_TASK_
Return, from the data below, each line that contains the word "Postgres".

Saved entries
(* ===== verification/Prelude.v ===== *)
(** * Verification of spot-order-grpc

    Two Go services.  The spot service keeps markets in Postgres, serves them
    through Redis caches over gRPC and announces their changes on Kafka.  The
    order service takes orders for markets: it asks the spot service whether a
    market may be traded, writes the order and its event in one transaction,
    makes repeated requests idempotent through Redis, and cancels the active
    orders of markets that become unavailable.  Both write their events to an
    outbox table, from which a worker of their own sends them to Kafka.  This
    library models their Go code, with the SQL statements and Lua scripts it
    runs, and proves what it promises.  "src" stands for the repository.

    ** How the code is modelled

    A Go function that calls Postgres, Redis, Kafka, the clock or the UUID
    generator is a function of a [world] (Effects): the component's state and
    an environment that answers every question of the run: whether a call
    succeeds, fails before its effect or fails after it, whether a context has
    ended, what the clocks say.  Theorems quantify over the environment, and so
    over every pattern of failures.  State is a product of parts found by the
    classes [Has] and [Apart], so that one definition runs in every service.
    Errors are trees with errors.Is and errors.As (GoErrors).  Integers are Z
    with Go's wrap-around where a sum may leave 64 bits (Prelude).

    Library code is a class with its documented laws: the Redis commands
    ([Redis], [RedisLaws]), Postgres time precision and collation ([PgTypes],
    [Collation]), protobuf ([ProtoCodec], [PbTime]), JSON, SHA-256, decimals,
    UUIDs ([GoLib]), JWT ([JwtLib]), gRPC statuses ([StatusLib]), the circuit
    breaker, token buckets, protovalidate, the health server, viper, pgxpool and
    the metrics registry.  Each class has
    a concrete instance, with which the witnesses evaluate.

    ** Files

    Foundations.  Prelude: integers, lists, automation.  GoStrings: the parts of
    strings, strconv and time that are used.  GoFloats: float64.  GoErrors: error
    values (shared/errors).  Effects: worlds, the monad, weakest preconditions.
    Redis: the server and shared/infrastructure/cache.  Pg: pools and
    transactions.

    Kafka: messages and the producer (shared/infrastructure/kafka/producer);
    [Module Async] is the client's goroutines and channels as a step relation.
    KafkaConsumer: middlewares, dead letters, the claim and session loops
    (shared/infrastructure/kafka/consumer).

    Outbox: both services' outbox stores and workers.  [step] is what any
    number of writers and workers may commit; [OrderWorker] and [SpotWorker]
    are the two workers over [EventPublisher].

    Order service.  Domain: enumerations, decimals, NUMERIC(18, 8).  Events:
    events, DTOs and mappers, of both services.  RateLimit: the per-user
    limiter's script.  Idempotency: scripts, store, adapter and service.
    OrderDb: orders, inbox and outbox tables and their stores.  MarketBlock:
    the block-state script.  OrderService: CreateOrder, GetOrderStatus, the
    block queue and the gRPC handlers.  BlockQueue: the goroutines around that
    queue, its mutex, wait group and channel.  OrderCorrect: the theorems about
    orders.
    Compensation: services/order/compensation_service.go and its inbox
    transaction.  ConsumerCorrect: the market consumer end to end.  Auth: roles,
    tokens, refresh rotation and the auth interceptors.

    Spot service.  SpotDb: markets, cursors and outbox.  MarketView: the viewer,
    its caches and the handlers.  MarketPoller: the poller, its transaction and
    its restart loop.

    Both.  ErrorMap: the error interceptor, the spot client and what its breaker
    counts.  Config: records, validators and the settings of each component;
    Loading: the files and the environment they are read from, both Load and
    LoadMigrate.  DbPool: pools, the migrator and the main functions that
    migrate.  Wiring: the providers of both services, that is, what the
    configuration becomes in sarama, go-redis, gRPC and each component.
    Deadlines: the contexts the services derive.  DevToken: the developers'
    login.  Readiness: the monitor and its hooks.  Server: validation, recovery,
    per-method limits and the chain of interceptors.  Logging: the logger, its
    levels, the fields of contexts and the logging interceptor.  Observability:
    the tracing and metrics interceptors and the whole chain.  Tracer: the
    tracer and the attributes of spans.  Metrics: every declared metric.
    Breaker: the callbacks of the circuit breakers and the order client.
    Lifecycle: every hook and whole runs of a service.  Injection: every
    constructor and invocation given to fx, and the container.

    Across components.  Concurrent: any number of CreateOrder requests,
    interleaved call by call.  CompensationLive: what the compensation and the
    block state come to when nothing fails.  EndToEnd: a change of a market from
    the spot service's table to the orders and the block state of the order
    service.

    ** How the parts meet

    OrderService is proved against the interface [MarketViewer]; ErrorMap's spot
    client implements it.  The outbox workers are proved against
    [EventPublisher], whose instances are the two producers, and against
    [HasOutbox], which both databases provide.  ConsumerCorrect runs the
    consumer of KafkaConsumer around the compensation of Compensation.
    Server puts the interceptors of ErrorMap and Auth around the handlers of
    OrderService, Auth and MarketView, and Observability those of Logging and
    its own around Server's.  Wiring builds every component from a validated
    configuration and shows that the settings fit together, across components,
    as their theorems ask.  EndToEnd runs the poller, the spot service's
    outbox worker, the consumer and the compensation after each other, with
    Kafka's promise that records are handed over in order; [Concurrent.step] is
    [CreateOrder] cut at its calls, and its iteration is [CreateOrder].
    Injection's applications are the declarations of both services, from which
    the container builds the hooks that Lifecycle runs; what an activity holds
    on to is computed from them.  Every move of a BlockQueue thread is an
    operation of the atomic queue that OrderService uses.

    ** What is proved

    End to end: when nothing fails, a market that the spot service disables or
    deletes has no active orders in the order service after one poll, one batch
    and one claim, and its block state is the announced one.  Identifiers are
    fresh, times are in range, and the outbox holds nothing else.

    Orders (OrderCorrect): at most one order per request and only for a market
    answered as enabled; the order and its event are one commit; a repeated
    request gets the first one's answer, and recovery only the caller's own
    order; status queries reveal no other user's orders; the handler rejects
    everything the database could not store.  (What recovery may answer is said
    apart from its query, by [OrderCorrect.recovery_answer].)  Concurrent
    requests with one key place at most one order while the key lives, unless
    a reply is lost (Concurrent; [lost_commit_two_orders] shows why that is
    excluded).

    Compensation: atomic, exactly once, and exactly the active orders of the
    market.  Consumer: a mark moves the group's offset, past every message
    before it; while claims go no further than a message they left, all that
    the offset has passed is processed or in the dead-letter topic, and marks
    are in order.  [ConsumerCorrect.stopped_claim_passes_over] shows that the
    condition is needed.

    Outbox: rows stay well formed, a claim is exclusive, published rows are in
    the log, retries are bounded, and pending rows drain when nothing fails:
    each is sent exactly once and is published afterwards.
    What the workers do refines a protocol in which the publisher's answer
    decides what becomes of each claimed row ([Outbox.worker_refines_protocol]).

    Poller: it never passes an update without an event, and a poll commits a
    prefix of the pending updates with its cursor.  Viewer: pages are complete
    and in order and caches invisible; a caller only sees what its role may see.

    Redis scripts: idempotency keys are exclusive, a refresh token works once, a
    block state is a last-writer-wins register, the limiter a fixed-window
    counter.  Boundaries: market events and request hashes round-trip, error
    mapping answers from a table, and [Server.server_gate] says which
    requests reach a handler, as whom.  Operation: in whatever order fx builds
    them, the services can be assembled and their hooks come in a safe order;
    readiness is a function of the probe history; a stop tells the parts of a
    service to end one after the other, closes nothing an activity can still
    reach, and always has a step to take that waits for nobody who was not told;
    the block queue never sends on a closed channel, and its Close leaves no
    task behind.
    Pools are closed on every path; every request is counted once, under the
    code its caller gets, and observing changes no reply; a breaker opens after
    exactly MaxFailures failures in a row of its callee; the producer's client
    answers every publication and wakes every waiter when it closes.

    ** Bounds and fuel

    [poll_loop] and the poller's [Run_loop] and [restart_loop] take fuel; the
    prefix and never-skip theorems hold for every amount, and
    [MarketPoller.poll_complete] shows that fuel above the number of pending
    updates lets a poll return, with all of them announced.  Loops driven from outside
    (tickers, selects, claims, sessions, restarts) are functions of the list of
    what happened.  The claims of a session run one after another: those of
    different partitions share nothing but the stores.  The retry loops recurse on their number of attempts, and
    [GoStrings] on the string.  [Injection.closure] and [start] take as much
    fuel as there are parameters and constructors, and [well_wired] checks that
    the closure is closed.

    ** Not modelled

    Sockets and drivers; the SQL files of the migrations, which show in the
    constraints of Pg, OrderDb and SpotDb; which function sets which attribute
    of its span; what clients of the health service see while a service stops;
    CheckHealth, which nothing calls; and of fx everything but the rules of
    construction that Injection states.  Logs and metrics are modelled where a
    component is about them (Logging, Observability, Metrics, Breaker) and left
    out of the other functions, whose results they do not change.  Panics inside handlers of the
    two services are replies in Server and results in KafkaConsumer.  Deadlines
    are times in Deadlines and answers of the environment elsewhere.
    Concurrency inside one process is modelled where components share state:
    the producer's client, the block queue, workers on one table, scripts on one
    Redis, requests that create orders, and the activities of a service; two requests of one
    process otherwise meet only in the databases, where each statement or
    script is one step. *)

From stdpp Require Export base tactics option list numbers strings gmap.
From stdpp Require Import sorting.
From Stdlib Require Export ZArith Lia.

---

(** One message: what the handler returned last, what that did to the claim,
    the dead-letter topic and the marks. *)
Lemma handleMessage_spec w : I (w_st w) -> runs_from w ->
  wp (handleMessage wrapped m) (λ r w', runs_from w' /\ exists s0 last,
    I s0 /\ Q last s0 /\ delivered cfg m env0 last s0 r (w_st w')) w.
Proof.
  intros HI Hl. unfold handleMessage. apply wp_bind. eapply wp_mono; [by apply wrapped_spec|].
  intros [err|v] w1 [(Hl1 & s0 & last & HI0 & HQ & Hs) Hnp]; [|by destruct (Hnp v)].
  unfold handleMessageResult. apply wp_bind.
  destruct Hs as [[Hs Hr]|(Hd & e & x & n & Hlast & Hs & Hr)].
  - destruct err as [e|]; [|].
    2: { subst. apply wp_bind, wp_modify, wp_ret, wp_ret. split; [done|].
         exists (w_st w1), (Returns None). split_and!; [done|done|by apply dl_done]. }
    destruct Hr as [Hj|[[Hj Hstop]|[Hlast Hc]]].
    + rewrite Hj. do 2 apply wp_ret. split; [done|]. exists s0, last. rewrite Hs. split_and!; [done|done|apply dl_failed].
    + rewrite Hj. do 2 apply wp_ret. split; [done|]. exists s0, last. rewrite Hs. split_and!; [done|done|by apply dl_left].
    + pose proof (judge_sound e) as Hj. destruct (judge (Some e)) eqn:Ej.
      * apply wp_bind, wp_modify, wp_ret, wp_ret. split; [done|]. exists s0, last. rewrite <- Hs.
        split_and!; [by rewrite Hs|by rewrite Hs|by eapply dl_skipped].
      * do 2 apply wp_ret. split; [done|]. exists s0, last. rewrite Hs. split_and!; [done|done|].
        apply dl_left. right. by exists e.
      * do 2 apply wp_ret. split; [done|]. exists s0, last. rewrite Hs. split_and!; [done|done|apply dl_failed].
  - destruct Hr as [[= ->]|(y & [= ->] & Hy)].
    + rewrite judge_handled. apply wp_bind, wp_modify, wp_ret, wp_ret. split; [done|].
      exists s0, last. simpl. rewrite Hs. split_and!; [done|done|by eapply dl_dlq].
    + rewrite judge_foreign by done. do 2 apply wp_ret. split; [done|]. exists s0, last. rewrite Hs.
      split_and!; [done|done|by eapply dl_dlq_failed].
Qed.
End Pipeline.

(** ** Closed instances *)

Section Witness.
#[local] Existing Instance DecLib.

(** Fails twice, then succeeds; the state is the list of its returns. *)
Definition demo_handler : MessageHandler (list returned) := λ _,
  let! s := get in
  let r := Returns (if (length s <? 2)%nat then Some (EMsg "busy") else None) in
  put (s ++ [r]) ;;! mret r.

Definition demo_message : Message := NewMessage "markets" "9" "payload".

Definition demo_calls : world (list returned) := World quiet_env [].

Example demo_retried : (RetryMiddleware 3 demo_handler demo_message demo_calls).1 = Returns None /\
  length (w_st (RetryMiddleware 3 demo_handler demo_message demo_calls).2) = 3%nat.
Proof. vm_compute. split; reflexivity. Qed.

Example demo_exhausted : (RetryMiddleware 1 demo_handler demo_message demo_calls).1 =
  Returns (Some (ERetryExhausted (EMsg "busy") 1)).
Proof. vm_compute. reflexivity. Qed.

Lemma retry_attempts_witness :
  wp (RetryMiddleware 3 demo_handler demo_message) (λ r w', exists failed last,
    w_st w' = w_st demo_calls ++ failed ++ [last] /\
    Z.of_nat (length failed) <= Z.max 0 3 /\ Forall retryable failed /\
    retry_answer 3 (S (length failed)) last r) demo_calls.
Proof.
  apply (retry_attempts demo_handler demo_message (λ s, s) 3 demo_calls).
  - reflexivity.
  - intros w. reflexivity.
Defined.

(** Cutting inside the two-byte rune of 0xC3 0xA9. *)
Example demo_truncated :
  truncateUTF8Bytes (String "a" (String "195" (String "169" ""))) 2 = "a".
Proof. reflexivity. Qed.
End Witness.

* * *

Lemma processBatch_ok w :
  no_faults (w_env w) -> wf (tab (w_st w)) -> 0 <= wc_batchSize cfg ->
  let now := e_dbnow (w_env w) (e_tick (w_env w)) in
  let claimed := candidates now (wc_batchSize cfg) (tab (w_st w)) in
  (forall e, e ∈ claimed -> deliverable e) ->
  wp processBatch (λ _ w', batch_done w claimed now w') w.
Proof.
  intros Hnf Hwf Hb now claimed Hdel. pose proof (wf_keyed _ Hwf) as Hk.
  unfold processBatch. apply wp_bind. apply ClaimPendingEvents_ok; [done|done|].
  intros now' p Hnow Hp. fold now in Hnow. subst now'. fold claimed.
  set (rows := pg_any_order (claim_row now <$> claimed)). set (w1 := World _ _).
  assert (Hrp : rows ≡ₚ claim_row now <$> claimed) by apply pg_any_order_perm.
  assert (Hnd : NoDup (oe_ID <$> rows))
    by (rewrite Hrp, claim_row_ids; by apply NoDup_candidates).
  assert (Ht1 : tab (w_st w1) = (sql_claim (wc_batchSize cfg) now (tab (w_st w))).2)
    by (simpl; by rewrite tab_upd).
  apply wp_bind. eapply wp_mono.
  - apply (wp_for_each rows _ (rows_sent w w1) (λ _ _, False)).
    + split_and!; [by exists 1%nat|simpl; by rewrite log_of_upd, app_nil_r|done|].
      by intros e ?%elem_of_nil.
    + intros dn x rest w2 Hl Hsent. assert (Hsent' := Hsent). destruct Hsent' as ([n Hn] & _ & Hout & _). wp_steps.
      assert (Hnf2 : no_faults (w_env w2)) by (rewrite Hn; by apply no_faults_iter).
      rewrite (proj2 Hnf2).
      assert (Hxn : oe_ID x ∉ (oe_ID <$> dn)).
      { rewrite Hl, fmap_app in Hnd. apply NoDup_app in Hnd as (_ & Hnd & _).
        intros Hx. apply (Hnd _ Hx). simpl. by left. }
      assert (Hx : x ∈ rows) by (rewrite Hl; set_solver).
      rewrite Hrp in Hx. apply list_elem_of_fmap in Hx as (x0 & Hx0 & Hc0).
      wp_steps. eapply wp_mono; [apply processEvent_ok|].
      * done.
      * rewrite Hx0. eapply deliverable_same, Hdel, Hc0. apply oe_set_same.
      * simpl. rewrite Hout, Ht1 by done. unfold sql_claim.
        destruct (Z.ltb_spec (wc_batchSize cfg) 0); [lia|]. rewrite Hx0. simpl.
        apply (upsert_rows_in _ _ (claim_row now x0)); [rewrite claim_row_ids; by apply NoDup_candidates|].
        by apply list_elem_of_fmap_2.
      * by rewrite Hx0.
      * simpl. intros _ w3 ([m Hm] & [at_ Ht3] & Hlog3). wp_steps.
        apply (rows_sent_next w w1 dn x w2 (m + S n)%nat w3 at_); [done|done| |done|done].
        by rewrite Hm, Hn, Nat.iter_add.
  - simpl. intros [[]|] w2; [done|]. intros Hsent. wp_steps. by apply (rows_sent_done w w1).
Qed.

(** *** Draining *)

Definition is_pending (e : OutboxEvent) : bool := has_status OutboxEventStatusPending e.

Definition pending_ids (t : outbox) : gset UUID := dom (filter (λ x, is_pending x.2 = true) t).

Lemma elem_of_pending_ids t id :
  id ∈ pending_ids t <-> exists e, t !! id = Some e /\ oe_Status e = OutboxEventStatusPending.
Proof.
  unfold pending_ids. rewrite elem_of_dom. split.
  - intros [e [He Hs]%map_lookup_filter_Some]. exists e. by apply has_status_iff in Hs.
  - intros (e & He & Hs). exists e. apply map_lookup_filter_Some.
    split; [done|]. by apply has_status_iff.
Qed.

_PROBLEM SOLUTION_
    Two Go services.  The spot service keeps markets in Postgres, serves them
    A Go function that calls Postgres, Redis, Kafka, the clock or the UUID
    ([Redis], [RedisLaws]), Postgres time precision and collation ([PgTypes],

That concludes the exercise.